Money must be it First and foremost, money is truly the most important aspect of a job, as simple as that- that is why when graduates are perusing through newspapers for job adverts, they will keenly consider the salary scale before anything else.The economy as we see it now is squeezing every single penny from the pockets of both the employed and unemployed.

Thursday, September 08, 2011

Money must be it

First and foremost, money is truly the most important aspect of a job, as simple as that- that is why when graduates are perusing through newspapers for job adverts, they will keenly consider the salary scale before anything else.

The economy as we see it now is squeezing every single penny from the pockets of both the employed and unemployed. A person with more money is certainly going to buy an item more than the one who is a few bucks short.

The economy is just one small aspect here; there are far more dreadful things like marriage. Many parents object to their daughters’ marriages unless their future sons-in-laws have jobs with good prospects.

Now, unless one has chosen a life of bachelorhood, they should hurriedly stop loving their job for the sake and get something more paying.

To the low income earners, who are the majority in the economy, this spells sacrifice; they have to save through their noses and forgo some pleasures to ensure that they can purchase something they have desperately wanted or needed.

On the other hand, a high income earner may not have to go through such a phase. They will have the capaicity to purchase most of the things they want without going through the hustle of explicit saving.

Not to mean that they don’t have to save, they have to, but for items or pleasures that a low income earner can only dream of. In other words, the more money one has, the more spending power they have.

Now, rating the most important aspects at a work place must start with one’s satisfaction and happiness on the job. For those two to be guaranteed and secured, their job must be able to give them enough to cater for their day today needs, as well to have a descent saving on their account.

The moment someone realizes that their income is too little to take care of that, they are most certainly going to live a miserable life of want, desire and neediness.

They will unfortunately be drawn into a cycle of debt and the only way they will be able to break out will be when they get a better paying job.

However, nobody on earth can define how much a good salary is or how much a bad one is. Economists can try to predict how much an average person needs as his minimum wage in a given economy, but they can never be certain. An individual can only tell how much they really need.

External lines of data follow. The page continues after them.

(** * PurpleAir channel records and historical retrieval

    A shallow embedding of [purpleair/channel.py]: the construction of a
    [Channel] from the raw attribute mapping of the PurpleAir API
    ([Channel.setup]), the ThingSpeak query-URL builder
    ([Channel.get_thingspeak_url]), the weekly chunked fetch
    ([Channel.get_historical]), the dual-feed merge and the dictionary
    exports ([as_dict], [as_flat_dict]).

    Python values are modelled by [pyval]; Python floats are IEEE binary64
    numbers, written with the Standard Library's [spec_float]; a [dict] is
    an association list in insertion order; exceptions are explicit
    ([result]); objects that the code mutates live in a store ([gmap]) so
    that aliasing between the caller's mapping and the builder's copy is
    visible. *)

From Stdlib Require Import ZArith String Ascii List Bool Lia.
From Stdlib Require Import Floats.SpecFloat.
From stdpp Require Import base option list gmap strings.

Local Open Scope string_scope.
Local Open Scope list_scope.
Local Open Scope Z_scope.

(** ** Exceptions and results *)

(** The exception classes that the modelled code can raise.  [JSONDecodeError]
    is a subclass of [ValueError] in Python; the two are kept apart here and
    [is_ValueError] restores the subclass relation where an [except] clause
    needs it.  [TransportError] stands for whatever the HTTP/CSV reader
    raises (network failure, non-2xx answer, malformed CSV). *)
Inductive exn : Type :=
| TypeError (msg : string)
| ValueError (msg : string)
| JSONDecodeError (msg : string)
| KeyError (key : string)
| AttributeError (msg : string)
| OverflowError (msg : string)
| TransportError (msg : string)
| NonTermination.

Inductive result (A : Type) : Type :=
| Ok (a : A)
| Raise (e : exn).
Arguments Ok {A} a.
Arguments Raise {A} e.

Definition is_TypeError (e : exn) : bool :=
  match e with TypeError _ => true | _ => false end.

Definition is_ValueError (e : exn) : bool :=
  match e with ValueError _ | JSONDecodeError _ => true | _ => false end.

Definition is_KeyError (e : exn) : bool :=
  match e with KeyError _ => true | _ => false end.

Definition is_TransportError (e : exn) : bool :=
  match e with TransportError _ => true | _ => false end.

Definition rbind {A B : Type} (r : result A) (k : A -> result B) : result B :=
  match r with
  | Ok a => k a
  | Raise e => Raise e
  end.

Declare Scope result_scope.
Delimit Scope result_scope with res.
Notation "'try!' x <- r ; k" := (rbind r (fun x => k))
  (at level 10, x name, r at level 100, k at level 200) : result_scope.

(** ** Python values *)

Definition b64 : Type := spec_float.

(** A naive [datetime]: microseconds since 1970-01-01T00:00:00. *)
Record datetime : Type := Datetime { dt_micros : Z }.

#[warnings="-register-all"]
Inductive pyval : Type :=
| PyNone
| PyBool (b : bool)
| PyInt (z : Z)
| PyFloat (f : b64)
| PyStr (s : string)
| PyList (l : list pyval)
| PyDict (d : list (string * pyval))
| PyDatetime (d : datetime).

(** A Python [dict] with string keys, in insertion order. *)
Definition dict : Type := list (string * pyval).

Fixpoint dict_lookup (d : dict) (k : string) : option pyval :=
  match d with
  | [] => None
  | (k', v) :: d' => if String.eqb k' k then Some v else dict_lookup d' k
  end.

(** [key in d] *)
Definition dict_mem (d : dict) (k : string) : bool :=
  match dict_lookup d k with Some _ => true | None => false end.

(** [d.get(key)]: [None] when the key is missing. *)
Definition dict_get (d : dict) (k : string) : pyval :=
  match dict_lookup d k with Some v => v | None => PyNone end.

(** [d[key]]: raises [KeyError] when the key is missing. *)
Definition dict_item (d : dict) (k : string) : result pyval :=
  match dict_lookup d k with Some v => Ok v | None => Raise (KeyError k) end.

The importance of the salary’s weight can’t be more emphasized than the African society’s setting. The money an African earns is not theirs! It belongs to a very big extended family, including relatives and friends with various needs including education, shelter, food and the like.

Whether we like it or not, we have been shoved into a materialistic world! To survive, we have to have as much money as possible and the job is one important place to make that money.

As the saying goes, money makes the world go around.